С этим пришлось повозиться. Назад – так, как вошел – зазубренный кусочек серебреной стали уже не выйдет. Это ж все равно, что рыболовный крюк вытаскивать – пол-лодыжки придется вырезать, если вытягивать его обратно тем же путем. В общем, повезло, можно сказать, что наконечник пробил ногу насквозь и высунул острие наружу.
Так – резать меньше.
А может – и не придется вовсе?
Всеволод навалился на ногу раненой, захватил острие пальцами. Эржебетт взвыла, забилась.
Всеволод дернул.

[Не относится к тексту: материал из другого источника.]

(** What one run of the loop does, from page [length done] on, after the
    pages [done] have been processed: on success one request per page
    was added and [documents] grew by the per-page lists in order; on
    failure the requests stop at the failing page [k]. Only the object
    [documents] is written. *)
Lemma find_layout_items_loop_run log0 rest :
  ∀ done σ documents acc,
    heap σ !! documents = Some (DocList acc) →
    requests σ = log0 ++ (messages w <$> done) →
    match find_layout_items_loop w rest (length done) documents σ with
    | (Ok _, σ') =>
        requests σ' = log0 ++ (messages w <$> (done ++ rest))
        ∧ ∃ elss,
            heap σ' = <[documents := DocList (acc ++ concat elss)]> (heap σ)
            ∧ length elss = length rest
            ∧ ∀ j els, elss !! j = Some els →
                ∃ t, answer w log0 (done ++ rest) (length done + j) = Some t
                     ∧ page_elements (length done + j) t = Ok els
    | (Err e, σ') =>
        ∃ k part,
          length done ≤ k < length (done ++ rest)
          ∧ requests σ' = log0 ++ (messages w <$> take (S k) (done ++ rest))
          ∧ heap σ' = <[documents := DocList (acc ++ part)]> (heap σ)
          ∧ (∀ j, length done ≤ j < k →
               ∃ t els, answer w log0 (done ++ rest) j = Some t ∧ page_elements j t = Ok els)
          ∧ ((answer w log0 (done ++ rest) k = None ∧ e = ModelError)
             ∨ ∃ t, answer w log0 (done ++ rest) k = Some t ∧ page_elements k t = Err e)
    end.
Proof.
  induction rest as [|p rest IH]; intros done σ d acc Hd Hreq.
  - simpl. rewrite app_nil_r. split; [done|].
    exists []. simpl. rewrite app_nil_r. split; [by rewrite insert_id|].
    split; [done|]. intros j els Hj. by rewrite lookup_nil in Hj.
  - pose proof (answer_middle log0 done p rest) as Hans. rewrite <- Hreq in Hans.
    cbn [find_layout_items_loop]. unfold bind at 1. unfold call_model.
    destruct (generate_content w (requests σ) (messages w p)) as [t|] eqn:Hgen.
    2:{ exists (length done), []. rewrite length_app. simpl.
        split; [lia|]. split.
        { by rewrite take_S_middle, Hreq, fmap_app, app_assoc. }
        split; [by rewrite app_nil_r, insert_id|].
        split; [intros j ?; lia|]. by left. }
    unfold bind at 1. unfold lift at 1.
    destruct (page_elements (length done) t) as [new|e] eqn:Hpage.
    2:{ exists (length done), []. rewrite length_app. simpl.
        split; [lia|]. split.
        { by rewrite take_S_middle, Hreq, fmap_app, app_assoc. }
        split; [by rewrite app_nil_r, insert_id|].
        split; [intros j ?; lia|]. right. eauto. }
    unfold bind at 1. unfold extend, bind, deref. simpl. rewrite Hd. simpl.
    set (σ2 := {| heap := <[d:=DocList (acc ++ new)]> (heap σ);
                  requests := requests σ ++ [messages w p] |}).
    specialize (IH (done ++ [p]) σ2 d (acc ++ new)).
    rewrite length_app, Nat.add_1_r in IH. simpl in IH.
    rewrite <- (app_assoc done [p] rest) in IH. simpl in IH.
    destruct (find_layout_items_loop w rest (S (length done)) d σ2) as [[[]|e] σ'].
    + destruct IH as (Hreq' & elss & Hheap & Hlen & Hall).
      { apply lookup_insert_eq. }
      { by rewrite Hreq, fmap_app, app_assoc. }
      split; [done|]. exists (new :: elss). simpl.
      split; [by rewrite Hheap, insert_insert_eq, app_assoc|].
      split; [by rewrite Hlen|].
      intros [|j] els; simpl.
      * intros [= <-]. rewrite Nat.add_0_r. eauto.
      * intros Hj. rewrite <- Nat.add_succ_comm. by apply Hall.
    + destruct IH as (k & part & Hk & Hreq' & Hheap & Hbefore & Hat).
      { apply lookup_insert_eq. }
      { by rewrite Hreq, fmap_app, app_assoc. }
      exists k, (new ++ part).
      split; [lia|]. split; [done|].
      split; [by rewrite Hheap, insert_insert_eq, app_assoc|].
      split; [|done].
      intros j Hj. destruct (decide (j = length done)) as [->|Hne].
      * eauto.
      * apply Hbefore. lia.
Qed.

End LoopFacts.

(** ** Whole-method facts *)

Section MethodFacts.
Context {Image : Type} (w : World Image).

Lemma fresh_not_in_heap (h : gmap loc object) : h !! fresh (dom h) = None.
Proof. apply not_elem_of_dom, is_fresh. Qed.

Lemma fresh_ne (h : gmap loc object) l o : h !! l = Some o → l ≠ fresh (dom h).
Proof. intros Hl ->. by rewrite fresh_not_in_heap in Hl. Qed.

(** find_layout_items on a state object whose page list is [pages]: the result dict, the list
    it holds and the requests, or the page at which the run stopped. *)
Lemma find_layout_items_run σ state path pl dl pages :
  heap σ !! state = Some (State path pl dl) →
  heap σ !! pl = Some (StrList pages) →
  match find_layout_items w state σ with
  | (Ok res, σ') =>
      requests σ' = requests σ ++ (messages w <$> pages)
      ∧ ∃ elss d,
          heap σ' = <[res := Dict [("documents", d)]]> (<[d := DocList (concat elss)]> (heap σ))
          ∧ heap σ !! d = None ∧ heap σ !! res = None ∧ res ≠ d
          ∧ length elss = length pages
          ∧ ∀ j els, elss !! j = Some els →
              ∃ t, answer w (requests σ) pages j = Some t ∧ page_elements j t = Ok els
  | (Err e, σ') =>
      ∃ k part d,
        k < length pages
        ∧ requests σ' = requests σ ++ (messages w <$> take (S k) pages)
        ∧ heap σ' = <[d := DocList part]> (heap σ) ∧ heap σ !! d = None
        ∧ (∀ j, j < k →
             ∃ t els, answer w (requests σ) pages j = Some t ∧ page_elements j t = Ok els)
        ∧ ((answer w (requests σ) pages k = None ∧ e = ModelError)
           ∨ ∃ t, answer w (requests σ) pages k = Some t ∧ page_elements k t = Err e)
  end.
Proof.
  intros Hst Hpl'.
  unfold find_layout_items, bind at 1, alloc. cbn [heap requests].
  set (d := fresh (dom (heap σ))).
  assert (heap σ !! d = None) as Hd by apply fresh_not_in_heap.
  unfold bind at 1, attr_pages, bind at 1, deref. cbn [heap requests].
  rewrite lookup_insert_ne by (symmetry; by eapply fresh_ne).
  rewrite Hst. cbn [ret].
  unfold bind at 1, str_items, bind at 1, deref. cbn [heap requests].
  rewrite lookup_insert_ne by (symmetry; by eapply fresh_ne).
  rewrite Hpl'. cbn [ret].
  set (σ1 := {| heap := <[d:=DocList []]> (heap σ); requests := requests σ |}).
  pose proof (find_layout_items_loop_run w (requests σ) pages [] σ1 d []) as Hloop.
  simpl in Hloop. rewrite app_nil_r in Hloop.
  specialize (Hloop (lookup_insert_eq _ _ _) eq_refl).
  unfold bind at 1.
  destruct (find_layout_items_loop w pages 0 d σ1) as [[[]|e] σ'].
  - destruct Hloop as (Hreq & elss & Hheap & Hlen & Hall).
    rewrite insert_insert_eq in Hheap.
    unfold alloc. cbn [heap requests].
    split; [done|]. exists elss, d.
    set (res := fresh (dom (heap σ'))).
    assert (heap σ' !! res = None) as Hres by apply fresh_not_in_heap.
    rewrite <- Hheap. split; [done|]. split; [done|].
    assert (res ≠ d) as Hne.
    { intros Heq. rewrite Heq, Hheap, lookup_insert_eq in Hres. done. }
    split; [|done].
    rewrite Hheap, lookup_insert_ne in Hres by done. done.
  - destruct Hloop as (k & part & Hk & Hreq & Hheap & Hbefore & Hat).
    rewrite insert_insert_eq in Hheap.
    exists k, part, d. split; [lia|]. split; [done|]. split; [done|]. split; [done|].
    split; [|done]. intros j Hj. apply Hbefore. lia.
Qed.

Lemma state_at_inv σ state path pages docs :
  state_at σ state path pages docs →
  ∃ pl dl, heap σ !! state = Some (State path pl dl)
           ∧ heap σ !! pl = Some (StrList pages) ∧ heap σ !! dl = Some (DocList docs).
Proof.
  unfold state_at, read_state, str_list, doc_list. intros Hst.
  destruct (heap σ !! state) as [[| | |p pl dl]|]; try done.
  exists pl, dl.
  destruct (heap σ !! pl) as [[]|]; try done.
  destruct (heap σ !! dl) as [[]|]; try done.
  by simplify_eq.
Qed.

Lemma state_at_intro σ state path pl dl pages docs :
  heap σ !! state = Some (State path pl dl) →
  heap σ !! pl = Some (StrList pages) → heap σ !! dl = Some (DocList docs) →
  state_at σ state path pages docs.
Proof.
  intros Hst Hpl Hdl. unfold state_at, read_state, str_list, doc_list.
  by rewrite Hst, Hpl, Hdl.
Qed.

Пальцы соскользнули.
Наконечник не шелохнулся. Только рана кровит все сильнее.
Эх, придется! Все-таки придется! Потерпи, Эржебетт… Еще… Малость. Да, будет больно. Очень. Но ты все же потерпи.
А рука уже тянется к сапогу. Рука вынимает кривой засапожник. Блеснуло изогнутое серебрёное лезвие, которым и нечисть вспарывать удобно, и по глотке врагу из человеческого рода полоснуть и вот – по ране другу – тоже. Подруге. Зазнобе сердечной.
Надрез…
Крик…
Еще надрез…
Еще крик…
Глубже.
Громче.
И – все, и торчащему в ноге наконечнику цепляться, в общем-то, больше не за что. Теперь Всеволод без особого труда вынул кусок стали с серебром. С кровью. С мясом вынул. Смог даже кончиком ножа подцепить и выковырнуть из раны несколько щепочек от сломанного лезвия. Не все, конечно, но хоть что-то.

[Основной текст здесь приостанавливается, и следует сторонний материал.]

(** * create-sid-react-app: the scaffolding CLI

    A shallow embedding of [bin/index.ts] (the commander action) and of
    [src/createApp.ts] (the scaffolder), together with the parts of the Node
    runtime they call: [path] (POSIX flavour), [fs-extra] over a file-system
    map, [JSON.stringify], [process.chdir] and [child_process.exec]. *)

From Stdlib Require Import Ascii.
From Stdlib Require String.
From stdpp Require Import base option list strings gmap fin_maps.

(** ** node:path, POSIX flavour *)

Module Path.

Definition is_sep (c : ascii) : bool := Ascii.eqb c "/".

(** [split "a/b"] is ["a"; "b"]: the text between the separators, empty
    pieces included ([split "/a/"] is [""; "a"; ""]). *)
Fixpoint split (s : string) : list string :=
  match s with
  | EmptyString => [""]
  | String c s' =>
      if is_sep c then "" :: split s'
      else match split s' with
           | x :: r => String c x :: r
           | [] => [String c ""]
           end
  end.

Definition isAbsolute (p : string) : bool :=
  match p with
  | String c _ => is_sep c
  | EmptyString => false
  end.

(** One segment of [normalizeString]: the stack holds the segments kept so
    far, innermost first. *)
Definition norm_step (allowAboveRoot : bool) (st : list string) (seg : string)
  : list string :=
  if String.eqb seg "" || String.eqb seg "." then st
  else if String.eqb seg ".." then
    match st with
    | top :: rest =>
        if String.eqb top ".."
        then (if allowAboveRoot then ".." :: st else st)
        else rest
    | [] => if allowAboveRoot then [".."] else []
    end
  else seg :: st.

Definition norm (allowAboveRoot : bool) (st : list string) (segs : list string)
  : list string :=
  fold_left (norm_step allowAboveRoot) segs st.

Definition normalizeString (p : string) (allowAboveRoot : bool) : string :=
  String.concat "/" (rev (norm allowAboveRoot [] (split p))).

Definition ends_with_sep (p : string) : bool :=
  match p with
  | EmptyString => false
  | _ => match last (split p) with Some "" => true | _ => false end
  end.

(** [path.normalize] *)
Definition normalize (p : string) : string :=
  if String.eqb p "" then "."
  else
    let isAbs := isAbsolute p in
    let trailing := ends_with_sep p in
    let q := normalizeString p (negb isAbs) in
    if String.eqb q "" then
      (if isAbs then "/" else if trailing then "./" else ".")
    else
      let q := if trailing then q +:+ "/" else q in
      if isAbs then "/" +:+ q else q.

(** [path.join]: the non-empty arguments, glued with the separator and
    normalized. *)
Definition join (args : list string) : string :=
  let parts := filter (λ a, a ≠ "") args in
  match parts with
  | [] => "."
  | _ => normalize (String.concat "/" parts)
  end.

(** The right-to-left loop of [path.resolve]: arguments are prepended until
    an absolute one is met; [process.cwd()] is used last. *)
Fixpoint resolve_loop (rargs : list string) (cwd : string) (acc : string)
  : string * bool :=
  match rargs with
  | [] =>
      if String.eqb cwd "" then (acc, false)
      else (cwd +:+ "/" +:+ acc, isAbsolute cwd)
  | a :: rest =>
      if String.eqb a "" then resolve_loop rest cwd acc
      else if isAbsolute a then (a +:+ "/" +:+ acc, true)
      else resolve_loop rest cwd (a +:+ "/" +:+ acc)
  end.

(** [path.resolve(...args)] in a process whose working directory is [cwd]. *)
Definition resolve (cwd : string) (args : list string) : string :=
  let '(p, isAbs) := resolve_loop (rev args) cwd "" in
  let q := normalizeString p (negb isAbs) in
  if isAbs then "/" +:+ q
  else if String.eqb q "" then "." else q.

(** [path.basename(p)]: trailing separators are dropped, then the text after
    the last separator is returned. *)
Definition basename (p : string) : string :=
  default "" (last (filter (λ s, s ≠ "") (split p))).

Fixpoint drop_empty (l : list string) : list string :=
  match l with
  | s :: r => if String.eqb s "" then drop_empty r else l
  | [] => []
  end.

(** [path.dirname(p)]: the text before the separator that precedes the last
    non-empty segment. *)
Definition dirname (p : string) : string :=
  if String.eqb p "" then "."
  else
    match drop_empty (rev (split p)) with
    | [] => "/"
    | _ :: rpre =>
        match rev rpre with
        | [] => "."
        | [""] => "/"
        | [""; ""] => "//"
        | pre => String.concat "/" pre
        end
    end.

End Path.

(** ** JSON values and [JSON.stringify] *)

#[local] Set Warnings "-register-all".

(** A parsed JSON text.  An object lists its own properties in the order
    [JSON.stringify] enumerates them; a number carries the text JavaScript
    prints for it. *)
Inductive json :=
| JNull
| JBool (b : bool)
| JNum (repr : string)
| JStr (s : string)
| JArr (items : list json)
| JObj (fields : list (string * json)).

Module Json.

Definition hex_digit (n : N) : ascii :=
  ascii_of_N (if (n <? 10)%N then 48 + n else 87 + n).

(** [QuoteJSONString], one code unit at a time. *)
Definition escape (c : ascii) : string :=
  let n := N_of_ascii c in
  if (n =? 34)%N then String "092" (String "034" "")
  else if (n =? 92)%N then "\\"
  else if (n =? 8)%N then "\b"
  else if (n =? 12)%N then "\f"
  else if (n =? 10)%N then "\n"
  else if (n =? 13)%N then "\r"
  else if (n =? 9)%N then "\t"
  else if (n <? 32)%N then
    "\u00" +:+ String (hex_digit (n / 16)) (String (hex_digit (n mod 16)) "")
  else String c "".

Fixpoint escape_all (s : string) : string :=
  match s with
  | EmptyString => ""
  | String c r => escape c +:+ escape_all r
  end.

Definition quote (s : string) : string :=
  String "034" (escape_all s) +:+ String "034" "".

Definition newline : string := String "010" "".

Fixpoint spaces (n : nat) : string :=
  match n with
  | O => ""
  | S k => String " " (spaces k)
  end.

(** The bracketed list of [SerializeJSONObject] and [SerializeJSONArray]. *)
Definition wrap (opening closing : string) (gap indent : string)
    (partial : list string) : string :=
  match partial with
  | [] => opening +:+ closing
  | _ =>
      if String.eqb gap "" then
        opening +:+ String.concat "," partial +:+ closing
      else
        let inner := indent +:+ gap in
        opening +:+ newline +:+ inner
          +:+ String.concat ("," +:+ newline +:+ inner) partial
          +:+ newline +:+ indent +:+ closing
  end.

(** [SerializeJSONProperty] with the current indentation. *)
Fixpoint serialize (gap indent : string) (v : json) : string :=
  match v with
  | JNull => "null"
  | JBool true => "true"
  | JBool false => "false"
  | JNum repr => repr
  | JStr s => quote s
  | JArr items =>
      wrap "[" "]" gap indent (List.map (serialize gap (indent +:+ gap)) items)
  | JObj fields =>
      wrap "{" "}" gap indent
        (List.map (λ kv, quote (fst kv)
                           +:+ (if String.eqb gap "" then ":" else ": ")
                           +:+ serialize gap (indent +:+ gap) (snd kv))
                  fields)
  end.

(** [JSON.stringify(value, null, space)] for a numeric [space]. *)
Definition stringify (v : json) (space : nat) : string :=
  serialize (spaces (Nat.min 10 space)) "" v.

(** Own-property lookup and assignment on an object's property list: an
    existing key keeps its place, a new key goes last. *)
Fixpoint get (k : string) (fields : list (string * json)) : option json :=
  match fields with
  | [] => None
  | (k', v) :: r => if String.eqb k' k then Some v else get k r
  end.

Fixpoint set (k : string) (v : json) (fields : list (string * json))
  : list (string * json) :=
  match fields with
  | [] => [(k, v)]
  | (k', v') :: r =>
      if String.eqb k' k then (k, v) :: r else (k', v') :: set k v r
  end.

End Json.

(** ** The process and its file system *)

(** A file-system node.  Paths are absolute, as the list of their segments
    below the root; the maps stand for file systems in which the ancestors of
    every entry are directories and no symbolic link is crossed, so that
    resolving a path segment by segment is what the kernel does. *)
Inductive entry :=
| File (content : string)
| Dir.

#[global] Instance entry_eq_dec : EqDecision entry.
Proof. solve_decision. Defined.

Inductive chalk := cyan | green | yellow | blue | bold.

(** What an observer of the process sees, in order. *)
Inductive event :=
| Log (style : chalk) (text : string)
| Chdir (dir : list string)
| Exec (command : string) (dir : list string) (status : N).

Record world := World {
  files : gmap (list string) entry;
  cwd : list string;
  trace : list event
}.

Inductive error :=
| ENOENT (path : list string)
| ENOTDIR (path : list string)
| EISDIR (path : list string)
| EINVAL (message : string)
| SyntaxError
| TypeError
| ExecError (code : N) (stderr : string).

Извивающееся под ним тело замерло, стон-вой-крик прекратился. Кажется, Эржебетт лишилась сознания.
Ничего, не страшно. Так оно даже лучше. Так – проще будет. Когда раненый не дергается под рукой, когда не сопротивляется, всегда проще.
Он действовал умело и быстро.
Раз. Тем же засапожником отхватить полосу набухшей от крови штанины.
Два. Теперь – перевязать рану куском домотканого полотна.
Три. Перетянуть повязку потуже. И еще туже – над раной. Чтобы Эржебетт кровью не истекла.
И – все. Все, что можно сделать сейчас, – сделано. Все остальное – потом.
Всеволод еще раз глянул на сломанный болт. Ну да, задумка стрелявшего понятна: и зазубрины на наконечнике, и надколы на древке – все это потребно, чтобы загнанное в тело серебро оставалось там подольше.
Ан, не вышло задуманное у неведомого арбалетчика. Арбалетчика… Арбалет…
Мысли уже заработали в ином направлении. Дружинники Всеволода таким оружием не пользуются. Татарские лучники – тоже. Тевтонский самострел бил…
А вот откуда?
Он зыркнул по сторонам. Да разве ж разберешь что, когда вокруг – лютый бой, когда все смешалось! Разве ж угадаешь теперь, кто стрелял!
Стрела могла прилететь со двора. Могла – с того вон пролета стены. И с того – тоже могла. А еще – из внутренней цитадели или из донжона, где сейчас, во время сечи на наружных стенах, не должно быть ни одной живой души.
Не должно. Но не было ли?
Затравленный ищущий взгляд выцепил настенные рогатки. Вот они, стоят неподалеку, прислоненные к заборалу. Приготовлены на крайний случай. На случай прорыва нечисти. Но легкий переносной заборчик из густо связанных, сплетенных воедино осиновых кольев, заостренных веток и сучьев можно ведь использовать и иначе. Как щит.